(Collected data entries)
———

Lemma build_finishes root fuel p st st' :
  cache_ok cfg (cache st) →
  build_dependency_graph cfg fuel p st = Done st' → Finishes cfg root p st st'.
Proof.
  intros Hc Hrun.
  refine (proj1 (build_Done_ind cfg (Finishes cfg root) _ _ _ fuel p st st' Hc Hrun)).
  - intros q s Hq. split_and!.
    + by apply Preserves_cycle.
    + intros r Hr. simpl. rewrite cycles_app. apply elem_of_app. by left.
    + intros _. simpl. rewrite cycles_app. apply elem_of_app. right.
      by apply list_elem_of_singleton.
    + intros _ _ rank bound Hrank. exists rank, bound.
      intros v Hv Hvp. destruct (Hrank v Hv Hvp) as [Hb Hdeps]. split; [done|].
      intros d [Hd|Hd]%Hdeps; [by left|]. right. simpl. rewrite cycles_app.
      apply elem_of_app. by left.
  - intros q s Hq Hv. split_and!; [by apply Preserves_seen|done|done|by eauto].
  - intros q s c s2 Hq Hv HE Hq2.
    assert (HEP : Each (Preserves cfg root) (lookup cfg q)
                    (enter q (lookup cfg q) c s) s2)
      by (eapply Each_mono; [|exact HE]; by intros ? ? ? [? _]).
    pose proof (Preserves_new root q s c s2 Hq Hv HEP) as Hpres.
    split_and!; [done| | |].
    + intros r Hr.
      assert (Hmono : ∀ x, x ∈ cycles (log (enter q (lookup cfg q) c s)) →
                           x ∈ cycles (log s2)).
      { clear -HE. induction HE as [|d rest a b e (_ & Hm & _) _ IH]; [done|].
        intros x Hx. by apply IH, Hm. }
      simpl. apply Hmono. simpl. rewrite cycles_app. apply elem_of_app. by left.
    + intros Hin. simpl in Hin. set_solver.
    + intros Hrq HI rank bound Hrank.
      assert (HI1 : Inv cfg root (enter q (lookup cfg q) c s)) by by apply Inv_enter.
      assert (Hrank1 : ranked cfg (enter q (lookup cfg q) c s) rank bound).
      { intros v Hv1 Hvp1. simpl in *.
        assert (Hvs : v ∈ visited s) by set_solver.
        assert (Hvps : v ∉ path s) by set_solver.
        destruct (Hrank v Hvs Hvps) as [Hb Hdeps]. split; [done|].
        intros d [(Hd1 & Hd2 & Hd3)|Hd]%Hdeps.
        - left. split_and!; [set_solver|set_solver|done].
        - right. rewrite cycles_app. apply elem_of_app. by left. }
      destruct (Each_finishes root _ _ _ HE) with (rank := rank) (bound := bound)
        as (_ & Hdeps & rank2 & bound2 & Hrank2); [|done|done|].
      { intros d Hd. eapply rtc_r; [exact Hrq|exact Hd]. }
      exists (λ v, if decide (v = q) then bound2 else rank2 v), (S bound2).
      intros v Hv2 Hvp2. simpl in *.
      destruct (decide (v = q)) as [->|Hne].
      * split; [lia|]. intros d Hd. destruct (Hdeps d Hd) as [Hdv [Hdp|Hdc]]; [|by right].
        left. assert (d ≠ q) by (intros ->; done).
        split_and!; [done|set_solver|].
        rewrite decide_False by done.
        by destruct (Hrank2 d Hdv Hdp) as [? _].
      * assert (Hvp : v ∉ path s2) by set_solver.
        destruct (Hrank2 v Hv2 Hvp) as [Hb Hd]. split; [lia|].
        intros d [(Hd1 & Hd2 & Hd3)|Hdc]%Hd; [|by right].
        left. assert (d ≠ q) by (intros ->; done).
        split_and!; [done|set_solver|]. by rewrite decide_False.
Qed.
(** * Streaming export formatters: a shallow embedding

    The development follows [lib/formatters.js] (the four [Transform]
    subclasses and [prepareValue]) and [measureExport] of the benchmark
    driver.

    Modelling conventions.
    - A JavaScript string is a [string]: the sequence of bytes of its UTF-8
      encoding.  Every character the formatters test for or insert is ASCII,
      so a replacement on code units and on bytes coincide.
    - A JavaScript object is its list of own enumerable properties in
      property order; a property read that finds no own property yields
      [undefined].  Property names are names of data properties: the
      members inherited from [Object.prototype], the accessor [__proto__]
      among them, are outside the model ([inherited_name], [proto_key]),
      and a statement that depends on a read or a write under such a name
      says so.
    - A JavaScript number that is an integer is exact up to 2^53; the
      integers the development prints stay below.
    - Objects and arrays nested in a row live in a heap and are referred to
      by address, so that shared and circular structures exist.
    - Inside a function, a thrown exception, a rejected promise and
      [callback(err)] are all [Throw]; what becomes of a [Throw] that leaves
      [_transform] is decided where the stream is run.
    - What depends on the timing of a run (how far the sink has come when
      the run is cut short, from where a row step was called) is an
      explicit [schedule]. *)

From Stdlib Require Import List String Ascii ZArith NArith Lia Bool Arith.
From Stdlib Require Import DecimalString DecimalFacts DecimalPos DecimalN.
Import ListNotations.
Local Open Scope string_scope.

(** ** Outcomes *)

Inductive error : Type :=
| RangeError_InvalidTimeValue
| TypeError_CircularStructure
| TypeError_UndefinedWriter
| Error_UnknownFormat (fmt : string)
| ExternalError (msg : string)
| OutOfFuel.

Inductive result (A : Type) : Type :=
| Ok (a : A)
| Throw (e : error).

Arguments Ok {A} a.
Arguments Throw {A} e.

Definition bind {A B : Type} (r : result A) (k : A -> result B) : result B :=
  match r with
  | Ok a => k a
  | Throw e => Throw e
  end.

Notation "x <- c1 ;; c2" := (bind c1 (fun x => c2))
  (at level 61, c1 at next level, right associativity).

Fixpoint mapM {A B : Type} (f : A -> result B) (l : list A) : result (list B) :=
  match l with
  | [] => Ok []
  | x :: l' => y <- f x ;; ys <- mapM f l' ;; Ok (y :: ys)
  end.
Lemma run_row (calls : list (Call * Oracle)) (db : DB) (k : nat) (a : Account) :
  nth_error (accounts db) k = Some a ->
  exists a', nth_error (accounts (run calls db)) k = Some a' /\
    ID a' = ID a /\ CreatedAt a' = CreatedAt a /\
    (DeletedAt a <> None -> DeletedAt a' <> None).
Proof.
  revert db a. induction calls as [|[call o] calls IH]; simpl; intros db a Hrow.
  - exists a. repeat split; auto.
  - destruct (step_row call o db k a Hrow) as (a1 & H1 & Hid & Hcr & _ & Hdel & _).
    destruct (IH _ _ H1) as (a' & H' & Hid' & Hcr' & Hdel').
    exists a'. split; [exact H'|]. repeat split; try congruence. auto.
Qed.

(** X1. Whatever the callers do, a row of [accounts] stays where it is: no
    sequence of calls removes it, changes its identifier or its creation
    time, or takes an archived account back to the live ones. *)
Theorem run_keeps_rows (calls : list (Call * Oracle)) (db : DB) (k : nat) (a : Account)
    (Hrow : nth_error (accounts db) k = Some a) :
  exists a', nth_error (accounts (run calls db)) k = Some a' /\
    ID a' = ID a /\ CreatedAt a' = CreatedAt a /\
    (DeletedAt a <> None -> DeletedAt a' <> None).
Proof. now apply run_row. Qed.

Lemma run_keeps_rows_witness :
  exists a',
    nth_error (accounts (run [ (CallUnlock 2, mkOracle None None 40 40 "");
                               (CallSetPassword 2 [8], mkOracle None None 41 42 "");
                               (CallUpdateUsername 2 "carol", mkOracle None None 43 43 "") ]
                             db_archived)) 1 = Some a' /\
    ID a' = 2 /\ CreatedAt a' = 12 /\ DeletedAt a' <> None.
Proof.
  destruct (run_keeps_rows
              [ (CallUnlock 2, mkOracle None None 40 40 "");
                (CallSetPassword 2 [8], mkOracle None None 41 42 "");
                (CallUpdateUsername 2 "carol", mkOracle None None 43 43 "") ]
              db_archived 1 carol_archived eq_refl) as (a' & H & Hid & Hcr & Hdel).
  exists a'. repeat split; try assumption. apply Hdel. discriminate.
Defined.

(** X2. [deleted_at] is written by [Archive] alone: after any other call a
    live account is still live and an archived one keeps its stamp. *)
Theorem only_Archive_stamps (call : Call) (o : Oracle) (db : DB) (k : nat) (a : Account)
    (Hrow : nth_error (accounts db) k = Some a)
    (Hcall : forall id, call <> CallArchive id) :
  exists a', nth_error (accounts (step call o db)) k = Some a' /\
             DeletedAt a' = DeletedAt a.
Proof.
  destruct (step_row call o db k a Hrow) as (a' & H & _ & _ & Hdel & _).
  exists a'. auto.
Qed.

Lemma only_Archive_stamps_witness :
  exists a', nth_error (accounts (step (CallSetPassword 1 [8])
                                       (mkOracle None None 41 42 "") db_alice)) 0
             = Some a' /\ DeletedAt a' = None.
Proof.
  refine (only_Archive_stamps (CallSetPassword 1 [8]) (mkOracle None None 41 42 "")
            db_alice 0 alice eq_refl _).
  intros id H. discriminate H.
Defined.

(** X3. The stored credentials change through their own methods only: the
    password (and [password_changed_at]) through [SetPassword] and
    [Archive], the username through [UpdateUsername] and [Archive], the lock
    through [Lock] and [Unlock]. *)
Theorem columns_have_their_writers (call : Call) (o : Oracle) (db : DB) (k : nat)
    (a : Account) (Hrow : nth_error (accounts db) k = Some a) :
  exists a', nth_error (accounts (step call o db)) k = Some a' /\
    ((forall i, call <> CallArchive i) -> (forall i p, call <> CallSetPassword i p) ->
     Password a' = Password a /\ PasswordChangedAt a' = PasswordChangedAt a) /\
    ((forall i, call <> CallArchive i) -> (forall i u, call <> CallUpdateUsername i u) ->
     Username a' = Username a) /\
    ((forall i, call <> CallLock i) -> (forall i, call <> CallUnlock i) ->
     Locked a' = Locked a).
Proof.
  destruct (step_row call o db k a Hrow) as (a' & H & _ & _ & _ & _ & Hp & Hu & Hl).
  exists a'. auto.
Qed.

Lemma columns_have_their_writers_witness :
  exists a', nth_error (accounts (step (CallLock 1) (mkOracle None None 50 50 "")
                                       db_alice)) 0 = Some a' /\
             Password a' = [1; 2; 3] /\ Username a' = "alice".
Proof.
  destruct (columns_have_their_writers (CallLock 1) (mkOracle None None 50 50 "")
              db_alice 0 alice eq_refl) as (a' & H & Hp & Hu & _).
  exists a'. split; [exact H|]. split.
  - apply Hp; intros; discriminate.
  - apply Hu; intros; discriminate.
Defined.
Lemma split_slash_cons s : exists piece rest, split_slash s = piece :: rest.
Proof.
  induction s as [|c s (piece & rest & IH)]; [by eexists _, _|].
  simpl. rewrite IH. destruct (Ascii.eqb c slash); by eexists _, _.
Qed.

Lemma split_slash_app x y :
  split_slash (x +:+ String slash y)
  = (split_slash x ++ split_slash y)%list.
Proof.
  induction x as [|c x IH]; [done|]. simpl. rewrite IH.
  destruct (Ascii.eqb c slash); [done|].
  by destruct (split_slash_cons x) as (piece & rest & ->).
Qed.

Lemma split_slash_whole s : has_slash s = false -> split_slash s = [s].
Proof.
  induction s as [|c s IH]; [done|]. simpl.
  intros [Hc Hs]%orb_false_iff. by rewrite Hc, IH.
Qed.

Lemma split_slash_pieces s :
  Forall (fun piece => has_slash piece = false) (split_slash s).
Proof.
  induction s as [|c s IH]; [by repeat constructor|]. simpl.
  destruct (Ascii.eqb c slash) eqn:Hc; [by constructor|].
  destruct (split_slash s) as [|piece rest].
  { repeat constructor. simpl. by rewrite Hc. }
  apply Forall_cons in IH as [Hp Hr]. constructor; [|done].
  simpl. by rewrite Hc.
Qed.

(** Stripping the trailing slash changes no non-empty piece. *)
Lemma split_strip_trailing s :
  exists piece rest rest',
    split_slash s = piece :: rest
    /\ split_slash (strip_trailing_slash s) = piece :: rest'
    /\ List.filter (fun p => negb (String.eqb p "")) rest
       = List.filter (fun p => negb (String.eqb p "")) rest'.
Proof.
  induction s as [|c s (piece & rest & rest' & Hs & Hs' & Hf)];
    [by eexists _, _, _|].
  destruct s as [|c' s].
  - simpl. destruct (Ascii.eqb c slash) eqn:Hc; simpl; rewrite ?Hc;
      by eexists _, _, _.
  - change (strip_trailing_slash (String c (String c' s)))
      with (String c (strip_trailing_slash (String c' s))).
    change (split_slash (String c ?t))
      with (if Ascii.eqb c slash then EmptyString :: split_slash t
            else match split_slash t with
                 | piece :: rest => String c piece :: rest
                 | [] => [String c EmptyString]
                 end).
    rewrite Hs, Hs'. destruct (Ascii.eqb c slash).
    + eexists _, _, _. split; [done|]. split; [done|].
      simpl. by rewrite Hf.
    + by eexists _, _, _.
Qed.

Lemma path_segments_split s :
  path_segments s
  = List.filter (fun p => negb (String.eqb p "")) (split_slash s).
Proof.
  unfold path_segments.
  transitivity (List.filter (fun p => negb (String.eqb p ""))
                  (split_slash (strip_leading_slash s))).
  - destruct (split_strip_trailing (strip_leading_slash s))
      as (piece & rest & rest' & -> & -> & Hf).
    simpl. by rewrite Hf.
  - destruct s as [|c s]; [done|]. unfold strip_leading_slash.
    destruct (Ascii.eqb c slash) eqn:Hc; [|done].
    simpl. by rewrite Hc.
Qed.

Lemma path_segments_app x y :
  path_segments (x +:+ String slash y)
  = (path_segments x ++ path_segments y)%list.
Proof.
  by rewrite !path_segments_split, split_slash_app, List.filter_app.
Qed.

Lemma path_segments_whole s :
  s <> "" -> has_slash s = false -> path_segments s = [s].
Proof.
  intros Hne Hs. rewrite path_segments_split, split_slash_whole by done.
  simpl. by apply String.eqb_neq in Hne as ->.
Qed.

End Strings.

Lemma escapeHtml_chain_step (a : ascii) (s : string) :
  escapeHtml_chain (String a s) = escape_char a +:+ escapeHtml_chain s.
Proof.
  change (String a s) with (String a "" +:+ s).
  by rewrite escapeHtml_chain_app, escapeHtml_chain_byte.
Qed.

Lemma length_encodeURIComponent (s : string) :
  (String.length s <= String.length (encodeURIComponent s))%nat.
Proof.
  induction s as [|c s IH]; [done|]. cbn [encodeURIComponent].
  destruct (is_unreserved c); unfold percent_encode;
    rewrite ?length_app; simpl; lia.
Qed.

Lemma encodeURIComponent_fixed (s : string) :
  encodeURIComponent s = s -> all_unreserved s = true.
Proof.
  unfold all_unreserved. induction s as [|c s IH]; [done|].
  cbn [encodeURIComponent]. simpl.
  destruct (is_unreserved c).
  - intros [= H]. by apply IH.
  - intros H. apply (f_equal String.length) in H.
    unfold percent_encode in H. rewrite length_app in H. simpl in H.
    pose proof (length_encodeURIComponent s). lia.
Qed.
(** The non-leaf sequence enters the stub with memory as it was, so the VM
    tag is not touched on this path, and with every register other than
    [T5], [T4] and the link register as it was: the stack pointer still
    points where the caller left the arguments. *)
Theorem nonleaf_stub_entry_state (cfg : Target) (e : RuntimeEntry) (argc : Z)
    (native : uword -> Machine -> Machine) (stub : Machine -> Machine)
    (return_address : Machine -> uword) (m : Machine) :
  is_leaf e = false ->
  exists m_stub,
    fst (run cfg native stub return_address
             (snd (CallInternal cfg e argc [])) m)
    = [CallRuntimeStub m_stub] /\
    (forall a, mem m_stub a = mem m a) /\
    (forall r, r <> T5 -> r <> T4 -> r <> RA ->
               get_reg m_stub r = get_reg m r) /\
    get_reg m_stub SP = get_reg m SP.
Proof.
  intros Hleaf.
  rewrite (CallInternal_nonleaf cfg e argc [] Hleaf). cbn [snd app].
  rewrite run_nonleaf_sequence. cbn [fst].
  eexists. split; [reflexivity|]. split; [|split].
  - intros a. reflexivity.
  - intros r H5 H4 Hra.
    rewrite (get_reg_set_reg_apart _ _ _ _ Hra).
    rewrite (get_reg_set_reg_apart _ _ _ _ H4).
    apply get_reg_set_reg_apart, H5.
  - reflexivity.
Qed.

Lemma nonleaf_stub_entry_state_witness :
  is_leaf Alloc = false /\
  exists m_stub,
    fst (run sample_target sample_native sample_stub sample_return_address
             (snd (CallInternal sample_target Alloc 2 [])) sample_machine)
    = [CallRuntimeStub m_stub] /\
    get_reg m_stub SP = 900004.
Proof.
  split; [reflexivity|].
  destruct (nonleaf_stub_entry_state sample_target Alloc 2
              sample_native sample_stub sample_return_address sample_machine
              eq_refl)
    as [m_stub [Hrun [_ [_ Hsp]]]].
  exists m_stub. split; [exact Hrun|exact Hsp].
Defined.

(** ** From resolution to the call *)

Section Reaching.
Variable SimState : Type.
Variable redirect : uword -> CallKind -> Z -> SimState -> uword * SimState.
Variable dispatch : SimState -> uword -> option uword.
Hypothesis Hadapter : adapter_contract redirect dispatch.

Lemma resolved_target_invokes (sim : bool) (e : RuntimeEntry)
    (s0 s1 : SimState) (h : uword) :
  interp SimState redirect (GetEntryPoint sim e) s0 = (Done h, s1) ->
  invokes dispatch sim s1 h = Some (function e).
Proof.
  destruct Hadapter as [Hfresh _].
  destruct sim.
  - rewrite GetEntryPoint_simulated_cases.
    destruct (argument_count e >=? 0); [|discriminate].
    destruct (_ || _); [|discriminate].
    cbn [interp].
    pose proof (Hfresh (function e) (spec_call_kind e) (argument_count e) s0)
      as H1.
    destruct (redirect (function e) (spec_call_kind e) (argument_count e) s0)
      as [h1 s1'].
    cbn [fst snd] in H1. intros H. inversion H; subst. exact H1.
  - cbn. intros H. inversion H; subst. reflexivity.
Qed.
Lemma update_ipv4_header_valid_witness :
  exists q, update_ipv4_lengths_and_checksum sample_ipv4_header 40 = Ret q /\
            csum_valid (word_sum (take 20 q)).
Proof.
  pose proof (update_ipv4_header_valid sample_ipv4_header 40) as H.
  destruct (update_ipv4_lengths_and_checksum sample_ipv4_header 40) as [q|e|] eqn:Hu.
  - exists q. split; [reflexivity|]. apply H. repeat constructor; done.
  - vm_compute in Hu. discriminate.
  - vm_compute in Hu. discriminate.
Defined.
(* ===== verification/Segment.v ===== *)
(** * Software segmentation ([src/tunnel/offload.rs], third part)

    [segment_tcp_gso_into] and [materialize_offload_into]: turning a packet
    with offload metadata into plain packets handed to a callback.  The
    callback is [emit : St -> list Z -> St * res unit] over the caller's state
    [St]; the state reached is kept when an error ends the loop.  The reused
    [scratch] buffer is cleared before every use and is a local value here. *)

From S2P Require Import Prelude Checksum Offload Coalesce.

Definition ip_header_len_for_tcp (ip_packet : list Z) (version : Z) : res nat :=
  if (version =? 4)%Z then
    b0 ← idx ip_packet 0;
    let ihl := (Z.to_nat (Z.land b0 15) * 4)%nat in
    if (ihl <? 20)%nat || (length ip_packet <? ihl)%nat then Fail Ipv4GsoNotPlainTcp else
    b9 ← idx ip_packet 9;
    if negb (b9 =? 6)%Z then Fail Ipv4GsoNotPlainTcp else Ret ihl
  else if (version =? 6)%Z then
    if (length ip_packet <? 40)%nat then Fail Ipv6GsoNotPlainTcp else
    b6 ← idx ip_packet 6;
    if negb (b6 =? 6)%Z then Fail Ipv6GsoNotPlainTcp else Ret 40%nat
  else Fail (UnsupportedIpVersion version).

(** The checks that open [segment_tcp_gso_into]: the IP version, the TCP
    offset and the header length. *)
Definition segment_layout (offload : VirtioNetHdr) (ip_packet : list Z) : res (Z * nat * nat) :=
  if negb (is_tcp_gso offload) then Fail NotTcpGso else
  match ip_packet with
  | [] => Fail EmptyIpPacket
  | b0 :: _ =>
      let version := Z.shiftr b0 4 in
      let normalized_type := normalized_gso_type offload in
      if ((version =? 4)%Z && (normalized_type =? VIRTIO_NET_HDR_GSO_TCPV4)%Z)
         || ((version =? 6)%Z && (normalized_type =? VIRTIO_NET_HDR_GSO_TCPV6)%Z) then
        tcp_offset ← (if needs_checksum offload then Ret (Z.to_nat (csum_start offload))
                      else ip_header_len_for_tcp ip_packet version);
        if (length ip_packet <? tcp_offset + 20)%nat
        then Fail (InvalidTcpOffset tcp_offset (length ip_packet)) else
        b12 ← idx ip_packet (tcp_offset + 12);
        let tcp_header_len := (Z.to_nat (Z.shiftr b12 4) * 4)%nat in
        let header_len := (tcp_offset + tcp_header_len)%nat in
        if (tcp_header_len <? 20)%nat || (length ip_packet <? header_len)%nat
        then Fail (InvalidTcpHeaderLen tcp_header_len tcp_offset (length ip_packet))
        else Ret (version, tcp_offset, header_len)
      else if (version =? 4)%Z || (version =? 6)%Z
      then Fail (VersionGsoMismatch version normalized_type)
      else Fail (UnsupportedIpVersion version)
  end.

(** The single-segment path: complete the partial checksum. *)
Definition complete_single (ip_packet : list Z) (tcp_offset checksum_index : nat) : res (list Z) :=
  region ← slice_from ip_packet tcp_offset;
  splice ip_packet checksum_index (be_bytes 2 (finalize_checksum (add_bytes 0 region))).

(** One round of the segmentation loop, up to the call of [emit];
    [!(0x01 | 0x08)] on a [u8] is [0xf6]. *)
Definition build_segment (version : Z) (tcp_offset header_len gso_size : nat)
    (ip_packet payload : list Z) (base_seq original_tcp_flags : Z) (chunk_offset : nat)
  : res (list Z) :=
  let chunk_end := Nat.min (chunk_offset + gso_size) (length payload) in
  chunk ← slice payload chunk_offset chunk_end;
  hdr ← slice ip_packet 0 header_len;
  let scratch := hdr ++ chunk in
  if (U32_MAX <? Z.of_nat chunk_offset)%Z then Fail (PayloadOffsetTooLarge chunk_offset) else
  let seq := wrapping_add32 base_seq (Z.of_nat chunk_offset) in
  scratch ← splice scratch (tcp_offset + 4) (be_bytes 4 seq);
  scratch ← (if (chunk_end <? length payload)%nat
             then set_idx scratch (tcp_offset + 13) (Z.land original_tcp_flags 246)
             else Ret scratch);
  scratch ← (if (version =? 4)%Z
             then update_ipv4_lengths_and_checksum scratch (header_len + length chunk)
             else if (version =? 6)%Z
             then update_ipv6_payload_length scratch (header_len + length chunk)
             else Panic);
  let checksum_index := (tcp_offset + 16)%nat in
  scratch ← set_idx scratch checksum_index 0;
  scratch ← set_idx scratch (checksum_index + 1) 0;
  checksum ← (if (version =? 4)%Z then tcp_checksum_ipv4 scratch tcp_offset
              else if (version =? 6)%Z then tcp_checksum_ipv6 scratch tcp_offset
              else Panic);
  splice scratch checksum_index (be_bytes 2 checksum).

(** [(0..n).step_by(step)]. *)
Definition step_by (n step : nat) : list nat :=
  map (fun k => (k * step)%nat) (List.seq 0 ((n + step - 1) / step)).

Definition validate_checksum_offload (offload : VirtioNetHdr) (ip_packet : list Z)
  : res (option (nat * nat)) :=
  if negb (gso_type offload =? VIRTIO_NET_HDR_GSO_NONE)%Z
  then Fail (CompletionRequiresGsoNone (gso_type offload)) else
  match ip_packet with
  | [] => Fail EmptyIpPacket
  | _ =>
      if negb (needs_checksum offload) then Ret None else
      let unsupported_flags := Z.land (flags offload)
        (U8_MAX - Z.lor VIRTIO_NET_HDR_F_NEEDS_CSUM VIRTIO_NET_HDR_F_DATA_VALID) in
      if negb (unsupported_flags =? 0)%Z then Fail (UnsupportedChecksumFlags unsupported_flags) else
      let start := Z.to_nat (csum_start offload) in
      if (length ip_packet <=? start)%nat then Fail (InvalidCsumStart start (length ip_packet)) else
      let checksum_index := (start + Z.to_nat (csum_offset offload))%nat in
      if (length ip_packet <? checksum_index + 2)%nat
      then Fail (InvalidCsumOffset (Z.to_nat (csum_offset offload)) checksum_index (length ip_packet))
      else Ret (Some (start, checksum_index))
  end.

Section Emit.
Context {St : Type} (emit : St -> list Z -> St * res unit).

———

### TRY IT
From the entries above, select each line containing the string "discriminate".

### EXERCISE ANSWER
  exists a'. repeat split; try assumption. apply Hdel. discriminate.
  intros id H. discriminate H.
  - apply Hp; intros; discriminate.
  - apply Hu; intros; discriminate.
    destruct (argument_count e >=? 0); [|discriminate].
    destruct (_ || _); [|discriminate].
  - vm_compute in Hu. discriminate.
  - vm_compute in Hu. discriminate.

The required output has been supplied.